The Federal Deposit Insurance Corp. said Thursday that the number of banks on its confidential "problem" list grew to 775 in the January-March period from 702 in the previous quarter. But banks overall posted net income of $18 billion. That was up from $5.6 billion in the same quarter a year earlier.
"The banking system still has many problems to work through, and we cannot ignore the possibility of more financial market volatility," FDIC Chairman Sheila Bair acknowledged. She added, "The trends continue to move in the right direction."
The largest banks showed the most improvement. They have mounted a strong recovery with help from federal bailout money and record-low borrowing rates from the Federal Reserve.
The amount of money that banks set aside to cover future losses dipped nearly 17 percent from a year earlier. Losses taken on loans that banks don't expect to be repaid were up 38 percent from a year earlier. But those losses were down slightly from the fourth quarter of last year.
The FDIC's deposit insurance fund, which fell into the red last fall, posted its first improvement in two years. Its deficit shrank by $145 million to $20.7 billion.
The FDIC expects U.S. bank failures to cost the insurance fund around $100 billion through 2013. The agency mandated last year that banks prepay about $45 billion in premiums, for 2010 through 2012, to help replenish the fund.
Agency officials noted that they are getting higher bids and more bidders at auctions for failed banks. Banks have also been able to raise money in recent weeks to strengthen their balance sheets or make acquisitions.

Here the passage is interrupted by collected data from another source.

(** * DiffConfig: the indentation parser and the tree differ of DiffCli.py

    A shallow embedding of [build_tree] and [diff_trees] together with the
    properties the specification states about them.

    - Python [str] values are [string]s; the whitespace class is the one of
      [str.isspace] restricted to code points below 256.
    - The nested [defaultdict] that [build_tree] grows in place is a store of
      dictionaries addressed by allocation index; the indentation stack holds
      addresses, so the aliasing between the stack and the tree is explicit.
    - A finished tree is a finite map from command text to subtree.
    - [diff_trees] walks [set(old_tree) | set(new_tree)].  Python leaves the
      iteration order of a set unspecified, so the order is a parameter
      ([SetOrder]) of the embedding.
    - Every call of [diff_trees] takes a frame of the interpreter's call
      stack.  [diff_trees_call] is the call under a budget of frames, with
      [RecursionError] as its failure; [diff_trees] is the report it returns
      whenever it returns. *)

From Stdlib Require Import ZArith String Ascii List Lia Permutation.
From stdpp Require Import gmap strings list fin_maps.

Local Open Scope string_scope.
Local Open Scope list_scope.

(** ** Python string primitives *)

Module PyStr.

(** [str.isspace] on one character (code points 9-13, 28-32, 0x85, 0xA0). *)
Definition isspace (c : ascii) : bool :=
  let n := nat_of_ascii c in
  ((9 <=? n)%nat && (n <=? 13)%nat) || ((28 <=? n)%nat && (n <=? 32)%nat)
  || (n =? 133)%nat || (n =? 160)%nat.

(** [s.lstrip()] *)
Fixpoint lstrip (s : string) : string :=
  match s with
  | EmptyString => EmptyString
  | String c s' => if isspace c then lstrip s' else s
  end.

(** [s.rstrip()] *)
Fixpoint rstrip (s : string) : string :=
  match s with
  | EmptyString => EmptyString
  | String c s' =>
      match rstrip s' with
      | EmptyString => if isspace c then EmptyString else String c EmptyString
      | r => String c r
      end
  end.

(** [s.strip()]: the leading run is dropped first, then the trailing one. *)
Definition strip (s : string) : string := rstrip (lstrip s).

(** [len(s)] *)
Definition len (s : string) : Z := Z.of_nat (String.length s).

(** [s * n]; a non-positive count gives the empty string. *)
Definition mul (s : string) (n : Z) : string :=
  Nat.iter (Z.to_nat n) (String.append s) EmptyString.

(** Truth value of a string: [not s] holds for the empty string only. *)
Definition is_empty (s : string) : bool :=
  match s with EmptyString => true | _ => false end.

(** Number of leading whitespace characters. *)
Fixpoint leading_spaces (s : string) : nat :=
  match s with
  | EmptyString => O
  | String c s' => if isspace c then S (leading_spaces s') else O
  end.

End PyStr.

(** ** Configuration trees *)

(** A finished tree is a dictionary from command text to the subtree of the
    lines nested below that command. *)
#[warnings="-register-all"]
Inductive tree : Type := Dict { children : gmap string tree }.

Definition empty_tree : tree := Dict ∅.

Global Instance tree_inhabited : Inhabited tree := populate empty_tree.

(** [key in t] *)
Definition contains (t : tree) (key : string) : bool :=
  bool_decide (is_Some (children t !! key)).

(** [t[key]].  [diff_trees] reads a key only from a tree that holds it; a
    missing key reads as the empty dictionary, as in a [defaultdict(dict)],
    which no key of the union ever exercises. *)
Definition getitem (t : tree) (key : string) : tree :=
  default empty_tree (children t !! key).

(** [set(t)]: the keys of a dictionary as a set. *)
Definition keys (t : tree) : gset string := dom (children t).

(** Nesting depth below a dictionary and number of nodes below it. *)
Fixpoint height (t : tree) : nat :=
  map_fold (fun _ c acc => Nat.max (S (height c)) acc) O (children t).

Fixpoint tsize (t : tree) : nat :=
  map_fold (fun _ c acc => S (tsize c + acc)) O (children t).

(** Walk down a chain of keys. *)
Fixpoint subtree (t : tree) (path : list string) : option tree :=
  match path with
  | [] => Some t
  | k :: rest =>
      match children t !! k with
      | Some c => subtree c rest
      | None => None
      end
  end.

(** ** Iteration order of a set union *)

(** [for key in set(a) | set(b)] visits every element of the union once, in
    an order the language does not fix: any enumeration of the union,
    chosen from the two operands, is admissible. *)
Record SetOrder : Type := {
  union_iter : gset string → gset string → list string;
  union_iter_NoDup : ∀ a b, NoDup (union_iter a b);
  union_iter_elem : ∀ a b k, k ∈ union_iter a b ↔ k ∈ a ∪ b
}.

(** Three admissible orders: the canonical enumeration of the union, the keys
    of the left operand first, and the keys of the right operand first. *)
Program Definition canonical_order : SetOrder :=
  {| union_iter a b := elements (a ∪ b) |}.
Next Obligation. intros. apply NoDup_elements. Qed.
Next Obligation. intros. apply elem_of_elements. Qed.

Program Definition left_first : SetOrder :=
  {| union_iter a b := elements a ++ elements (b ∖ a) |}.
Next Obligation.
  intros a b. apply NoDup_app. split; [apply NoDup_elements|].
  split; [|apply NoDup_elements].
  intros k. rewrite !elem_of_elements. set_solver.
Qed.
Next Obligation.
  intros a b k. rewrite elem_of_app, !elem_of_elements.
  rewrite elem_of_union, elem_of_difference.
  destruct (decide (k ∈ a)); naive_solver.
Qed.

Program Definition right_first : SetOrder :=
  {| union_iter a b := elements b ++ elements (a ∖ b) |}.
Next Obligation.
  intros a b. apply NoDup_app. split; [apply NoDup_elements|].
  split; [|apply NoDup_elements].
  intros k. rewrite !elem_of_elements. set_solver.
Qed.
Next Obligation.
  intros a b k. rewrite elem_of_app, !elem_of_elements.
  rewrite elem_of_union, elem_of_difference.
  destruct (decide (k ∈ b)); naive_solver.
Qed.

(** ** diff_trees *)

(** One line of the report: the keys enclosing it (outermost first), its
    marker and its command text. *)
Inductive marker : Type := Removed | Added | Header.

Record entry : Type := Entry {
  e_path : list string;
  e_mark : marker;
  e_key : string
}.

Global Instance marker_eq_dec : EqDecision marker.
Proof. solve_decision. Defined.

Global Instance entry_eq_dec : EqDecision entry.
Proof. solve_decision. Defined.

(** The node an entry is about, as a chain of keys from the root. *)
Definition node_path (e : entry) : list string := e_path e ++ [e_key e].

(** Exchange of the roles of the old and the new tree. *)
Definition swap_mark (m : marker) : marker :=
  match m with Removed => Added | Added => Removed | Header => Header end.

Definition swap_entry (e : entry) : entry :=
  Entry (e_path e) (swap_mark (e_mark e)) (e_key e).

Definition removed_line (indent : Z) (key : string) : string :=
  PyStr.mul "  " indent +:+ "- " +:+ key.
Definition added_line (indent : Z) (key : string) : string :=
  PyStr.mul "  " indent +:+ "+ " +:+ key.
Definition header_line (indent : Z) (key : string) : string :=
  PyStr.mul "  " indent +:+ key.

(** The text of an entry in a report whose top level is at depth [base]. *)
Definition render (base : Z) (e : entry) : string :=
  let indent := (base + Z.of_nat (length (e_path e)))%Z in
  match e_mark e with
  | Removed => removed_line indent (e_key e)
  | Added => added_line indent (e_key e)
  | Header => header_line indent (e_key e)
  end.

Section Differ.

Variable o : SetOrder.

(** The body of the [for] loop for one key, given the recursive call. *)
Definition diff_key (rec : tree → tree → Z → list string)
    (old_tree new_tree : tree) (indent : Z) (key : string) : list string :=
  if contains old_tree key && negb (contains new_tree key) then
    removed_line indent key :: rec (getitem old_tree key) empty_tree (indent + 1)%Z
  else if contains new_tree key && negb (contains old_tree key) then
    added_line indent key :: rec empty_tree (getitem new_tree key) (indent + 1)%Z
  else
    let child_diff := rec (getitem old_tree key) (getitem new_tree key) (indent + 1)%Z in
    match child_diff with
    | [] => []
    | _ => header_line indent key :: child_diff
    end.

(** The recursion of [diff_trees], bounded by a recursion budget. *)
Fixpoint diff_trees_rec (fuel : nat) (old_tree new_tree : tree) (indent : Z)
    : list string :=
  match fuel with
  | O => []
  | S fuel' =>
      flat_map (diff_key (diff_trees_rec fuel') old_tree new_tree indent)
               (union_iter o (keys old_tree) (keys new_tree))
  end.

(** [diff_trees(old_tree, new_tree, indent)]: the budget is one more than
    the deeper of the two trees, which the recursion never exhausts
    (see [diff_trees_unfold]). *)
Definition diff_trees (old_tree new_tree : tree) (indent : Z) : list string :=
  diff_trees_rec (S (Nat.max (height old_tree) (height new_tree)))
                 old_tree new_tree indent.

(** *** The report as structured entries

    The same traversal, recording for every line the chain of enclosing
    keys instead of rendering it.  [diff_trees_render] shows that the
    report of [diff_trees] is the rendering of these entries. *)

Definition entries_key (rec : tree → tree → list string → list entry)
    (old_tree new_tree : tree) (path : list string) (key : string) : list entry :=
  if contains old_tree key && negb (contains new_tree key) then
    Entry path Removed key :: rec (getitem old_tree key) empty_tree (path ++ [key])
  else if contains new_tree key && negb (contains old_tree key) then
    Entry path Added key :: rec empty_tree (getitem new_tree key) (path ++ [key])
  else
    let child_diff := rec (getitem old_tree key) (getitem new_tree key) (path ++ [key]) in
    match child_diff with
    | [] => []
    | _ => Entry path Header key :: child_diff
    end.

Fixpoint diff_entries_rec (fuel : nat) (old_tree new_tree : tree)
    (path : list string) : list entry :=
  match fuel with
  | O => []
  | S fuel' =>
      flat_map (entries_key (diff_entries_rec fuel') old_tree new_tree path)
               (union_iter o (keys old_tree) (keys new_tree))
  end.

Definition diff_entries (old_tree new_tree : tree) (path : list string) : list entry :=
  diff_entries_rec (S (Nat.max (height old_tree) (height new_tree)))
                   old_tree new_tree path.

End Differ.

(** *** The recursion limit

    Every call of [diff_trees] takes one frame of the interpreter's call
    stack, and a call made when no frame is left raises [RecursionError],
    which nothing in the function catches.  [diff_trees_call frames] is the
    call made with [frames] frames left; [None] stands for the exception. *)

Section DifferFrames.

Variable o : SetOrder.

(** The body of the [for] loop for one key: the lines it adds to
    [diff_lines], unless the recursive call raises. *)
Definition call_key (rec : tree → tree → Z → option (list string))
    (old_tree new_tree : tree) (indent : Z) (key : string) : option (list string) :=
  if contains old_tree key && negb (contains new_tree key) then
    match rec (getitem old_tree key) empty_tree (indent + 1)%Z with
    | Some child_diff => Some (removed_line indent key :: child_diff)
    | None => None
    end
  else if contains new_tree key && negb (contains old_tree key) then
    match rec empty_tree (getitem new_tree key) (indent + 1)%Z with
    | Some child_diff => Some (added_line indent key :: child_diff)
    | None => None
    end
  else
    match rec (getitem old_tree key) (getitem new_tree key) (indent + 1)%Z with
    | Some child_diff =>
        Some (match child_diff with
              | [] => []
              | _ => header_line indent key :: child_diff
              end)
    | None => None
    end.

Last year, 140 federally insured institutions failed and were shut down by regulators. It was the highest annual number since 1992, during the peak of the savings and loan crisis. Last year's failures extended a string of collapses that began in 2008, triggered by loan defaults in the financial crisis.
The pace of bank collapses this year exceeds last year's. So far, 72 banks have failed in 2010. As a result of those failures and bank mergers, the number of FDIC-insured institutions fell to 7,932 in the first quarter.
That's the first dip below 8,000 in the history of the FDIC, which was created in 1933. However, depositors' money — insured up to $250,000 per account — isn't at risk. The FDIC is backed by the government.
A change in accounting rules forced banks to bring assets packaged into securities onto their balance sheets. That boosted the value of loans on banks' books by nearly $249 billion, up nearly 2 percent from the fourth quarter of last year. Without the accounting change, however, loan volume would have declined.